WORK TASK -> Filter the data below for the string "orphan" and copy each matching line.

__________

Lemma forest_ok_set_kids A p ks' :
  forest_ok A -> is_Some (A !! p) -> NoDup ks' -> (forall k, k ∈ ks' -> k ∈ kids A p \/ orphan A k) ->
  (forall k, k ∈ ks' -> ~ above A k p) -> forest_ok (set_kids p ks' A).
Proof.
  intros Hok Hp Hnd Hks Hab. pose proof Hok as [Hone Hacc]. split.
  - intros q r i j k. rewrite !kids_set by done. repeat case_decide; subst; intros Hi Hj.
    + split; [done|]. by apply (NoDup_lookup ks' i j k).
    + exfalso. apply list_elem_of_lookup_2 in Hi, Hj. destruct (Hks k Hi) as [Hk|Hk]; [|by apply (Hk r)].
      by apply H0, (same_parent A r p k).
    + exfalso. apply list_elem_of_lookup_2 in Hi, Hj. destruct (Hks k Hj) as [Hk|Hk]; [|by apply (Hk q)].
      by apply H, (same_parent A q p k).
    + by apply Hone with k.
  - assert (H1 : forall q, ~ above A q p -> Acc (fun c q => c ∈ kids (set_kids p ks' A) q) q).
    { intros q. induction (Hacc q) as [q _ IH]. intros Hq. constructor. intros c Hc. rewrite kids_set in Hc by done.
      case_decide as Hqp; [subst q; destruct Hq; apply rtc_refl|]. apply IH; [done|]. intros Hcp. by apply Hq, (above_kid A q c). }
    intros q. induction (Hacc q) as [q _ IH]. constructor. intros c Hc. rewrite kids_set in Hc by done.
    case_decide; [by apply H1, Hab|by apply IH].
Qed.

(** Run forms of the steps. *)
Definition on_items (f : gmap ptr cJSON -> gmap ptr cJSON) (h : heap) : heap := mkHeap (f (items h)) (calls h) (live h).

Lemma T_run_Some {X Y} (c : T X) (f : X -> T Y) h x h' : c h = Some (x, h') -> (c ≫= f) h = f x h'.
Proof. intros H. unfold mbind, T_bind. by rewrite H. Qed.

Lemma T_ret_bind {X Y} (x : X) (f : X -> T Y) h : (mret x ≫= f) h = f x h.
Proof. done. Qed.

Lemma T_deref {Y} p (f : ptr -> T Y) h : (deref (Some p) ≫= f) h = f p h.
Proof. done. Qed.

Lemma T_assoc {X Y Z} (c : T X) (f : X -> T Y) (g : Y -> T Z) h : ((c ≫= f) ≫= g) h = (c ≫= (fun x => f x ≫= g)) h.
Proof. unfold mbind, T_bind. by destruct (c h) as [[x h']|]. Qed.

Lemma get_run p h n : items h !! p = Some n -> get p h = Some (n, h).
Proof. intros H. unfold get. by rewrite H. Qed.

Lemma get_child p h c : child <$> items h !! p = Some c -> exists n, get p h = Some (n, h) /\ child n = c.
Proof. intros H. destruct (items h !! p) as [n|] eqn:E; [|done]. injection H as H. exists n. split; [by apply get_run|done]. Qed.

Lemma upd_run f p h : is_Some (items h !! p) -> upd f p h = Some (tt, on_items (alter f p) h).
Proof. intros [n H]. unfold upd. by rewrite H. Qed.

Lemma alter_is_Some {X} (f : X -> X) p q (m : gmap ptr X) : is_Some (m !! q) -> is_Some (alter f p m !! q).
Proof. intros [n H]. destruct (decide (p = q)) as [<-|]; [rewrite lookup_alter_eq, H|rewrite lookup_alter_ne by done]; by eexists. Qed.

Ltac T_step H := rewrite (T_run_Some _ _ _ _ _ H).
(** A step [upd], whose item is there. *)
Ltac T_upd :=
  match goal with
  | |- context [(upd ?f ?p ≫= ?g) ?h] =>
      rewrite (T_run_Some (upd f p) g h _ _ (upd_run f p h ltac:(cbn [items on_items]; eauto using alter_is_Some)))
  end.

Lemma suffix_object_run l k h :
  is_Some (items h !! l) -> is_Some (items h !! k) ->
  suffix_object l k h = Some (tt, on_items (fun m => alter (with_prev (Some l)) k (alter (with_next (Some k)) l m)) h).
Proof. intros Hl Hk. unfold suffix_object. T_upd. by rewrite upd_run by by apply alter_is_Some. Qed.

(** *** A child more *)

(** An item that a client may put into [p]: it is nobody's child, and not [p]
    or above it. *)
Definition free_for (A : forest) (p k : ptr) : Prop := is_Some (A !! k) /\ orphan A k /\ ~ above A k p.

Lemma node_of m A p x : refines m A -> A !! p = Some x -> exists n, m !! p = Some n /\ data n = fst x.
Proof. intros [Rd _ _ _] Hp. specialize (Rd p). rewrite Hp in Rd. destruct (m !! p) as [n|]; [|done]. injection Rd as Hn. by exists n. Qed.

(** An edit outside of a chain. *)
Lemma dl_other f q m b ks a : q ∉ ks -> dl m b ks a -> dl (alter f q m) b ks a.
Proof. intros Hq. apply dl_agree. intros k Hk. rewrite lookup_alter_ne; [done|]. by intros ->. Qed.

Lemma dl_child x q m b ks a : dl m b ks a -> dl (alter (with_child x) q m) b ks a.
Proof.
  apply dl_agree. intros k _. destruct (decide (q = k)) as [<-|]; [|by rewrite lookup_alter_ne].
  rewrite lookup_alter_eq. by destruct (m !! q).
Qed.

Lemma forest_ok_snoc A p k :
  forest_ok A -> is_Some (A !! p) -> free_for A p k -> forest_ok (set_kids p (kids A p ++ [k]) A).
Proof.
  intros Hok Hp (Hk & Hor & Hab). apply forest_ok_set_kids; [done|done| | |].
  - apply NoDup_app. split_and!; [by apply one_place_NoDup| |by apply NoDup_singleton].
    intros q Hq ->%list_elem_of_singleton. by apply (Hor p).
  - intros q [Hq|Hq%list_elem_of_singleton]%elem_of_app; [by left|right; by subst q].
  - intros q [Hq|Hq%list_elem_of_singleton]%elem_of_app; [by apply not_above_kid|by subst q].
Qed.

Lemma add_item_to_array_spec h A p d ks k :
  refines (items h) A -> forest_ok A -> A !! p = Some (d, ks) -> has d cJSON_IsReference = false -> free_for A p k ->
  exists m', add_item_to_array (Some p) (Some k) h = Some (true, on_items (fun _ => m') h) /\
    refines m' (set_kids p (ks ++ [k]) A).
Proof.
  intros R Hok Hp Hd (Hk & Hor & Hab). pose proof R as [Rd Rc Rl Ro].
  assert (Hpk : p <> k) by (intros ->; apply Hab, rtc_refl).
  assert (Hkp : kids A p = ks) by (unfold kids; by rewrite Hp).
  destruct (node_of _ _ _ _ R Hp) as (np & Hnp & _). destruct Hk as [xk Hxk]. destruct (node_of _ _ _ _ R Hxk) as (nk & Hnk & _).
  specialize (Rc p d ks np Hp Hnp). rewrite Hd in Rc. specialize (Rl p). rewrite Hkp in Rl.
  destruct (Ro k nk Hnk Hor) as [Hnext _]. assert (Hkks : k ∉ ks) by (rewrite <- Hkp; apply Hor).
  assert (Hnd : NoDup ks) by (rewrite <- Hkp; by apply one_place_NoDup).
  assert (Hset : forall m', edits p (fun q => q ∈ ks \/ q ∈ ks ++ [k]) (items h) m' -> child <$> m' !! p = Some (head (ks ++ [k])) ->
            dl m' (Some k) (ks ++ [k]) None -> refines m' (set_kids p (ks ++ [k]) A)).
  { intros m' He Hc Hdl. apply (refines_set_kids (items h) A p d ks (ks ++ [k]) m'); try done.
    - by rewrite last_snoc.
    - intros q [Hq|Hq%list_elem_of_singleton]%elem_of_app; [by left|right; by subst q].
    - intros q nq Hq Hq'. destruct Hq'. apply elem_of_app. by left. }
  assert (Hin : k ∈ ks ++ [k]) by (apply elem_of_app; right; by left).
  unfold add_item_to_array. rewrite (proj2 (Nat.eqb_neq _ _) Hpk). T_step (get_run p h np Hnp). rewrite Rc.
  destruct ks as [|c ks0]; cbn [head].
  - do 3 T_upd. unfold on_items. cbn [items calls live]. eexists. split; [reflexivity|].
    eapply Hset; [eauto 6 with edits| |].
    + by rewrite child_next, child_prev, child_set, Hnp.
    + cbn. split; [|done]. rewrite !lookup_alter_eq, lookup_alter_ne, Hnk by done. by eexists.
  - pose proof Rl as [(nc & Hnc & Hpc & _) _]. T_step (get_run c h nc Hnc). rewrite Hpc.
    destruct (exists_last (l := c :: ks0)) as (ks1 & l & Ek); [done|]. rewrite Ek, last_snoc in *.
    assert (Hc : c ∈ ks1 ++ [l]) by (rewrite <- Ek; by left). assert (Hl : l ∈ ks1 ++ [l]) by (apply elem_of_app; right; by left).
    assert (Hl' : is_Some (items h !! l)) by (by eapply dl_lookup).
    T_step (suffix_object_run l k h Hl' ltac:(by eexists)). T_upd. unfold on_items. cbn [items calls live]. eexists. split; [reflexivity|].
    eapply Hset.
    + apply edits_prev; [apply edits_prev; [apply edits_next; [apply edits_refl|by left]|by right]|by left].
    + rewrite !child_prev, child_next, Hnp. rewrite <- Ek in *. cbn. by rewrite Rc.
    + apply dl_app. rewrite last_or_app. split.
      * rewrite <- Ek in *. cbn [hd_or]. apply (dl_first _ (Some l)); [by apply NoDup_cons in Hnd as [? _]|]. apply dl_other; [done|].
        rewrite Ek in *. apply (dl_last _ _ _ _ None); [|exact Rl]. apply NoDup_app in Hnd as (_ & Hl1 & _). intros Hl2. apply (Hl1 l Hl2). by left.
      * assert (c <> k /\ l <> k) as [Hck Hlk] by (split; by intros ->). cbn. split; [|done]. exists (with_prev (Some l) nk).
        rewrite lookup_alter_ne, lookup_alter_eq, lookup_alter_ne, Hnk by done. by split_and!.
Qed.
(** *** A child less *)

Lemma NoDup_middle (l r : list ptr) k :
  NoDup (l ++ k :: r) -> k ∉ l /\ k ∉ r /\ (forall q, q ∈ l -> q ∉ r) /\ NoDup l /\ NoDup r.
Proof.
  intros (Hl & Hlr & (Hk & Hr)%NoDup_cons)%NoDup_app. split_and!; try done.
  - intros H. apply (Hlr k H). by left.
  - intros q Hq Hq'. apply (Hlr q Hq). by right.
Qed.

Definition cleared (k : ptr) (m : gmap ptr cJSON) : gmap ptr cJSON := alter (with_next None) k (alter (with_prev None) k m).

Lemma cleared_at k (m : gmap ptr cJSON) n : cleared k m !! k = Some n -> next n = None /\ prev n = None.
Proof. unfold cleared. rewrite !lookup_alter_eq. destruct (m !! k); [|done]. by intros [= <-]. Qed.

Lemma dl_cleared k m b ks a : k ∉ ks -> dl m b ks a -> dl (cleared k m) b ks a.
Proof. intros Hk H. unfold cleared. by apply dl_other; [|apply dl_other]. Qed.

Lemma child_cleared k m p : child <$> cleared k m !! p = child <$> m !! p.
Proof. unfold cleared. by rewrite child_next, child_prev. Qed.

__________

PROBLEM SOLUTION ->
  forest_ok A -> is_Some (A !! p) -> NoDup ks' -> (forall k, k ∈ ks' -> k ∈ kids A p \/ orphan A k) ->
Definition free_for (A : forest) (p k : ptr) : Prop := is_Some (A !! k) /\ orphan A k /\ ~ above A k p.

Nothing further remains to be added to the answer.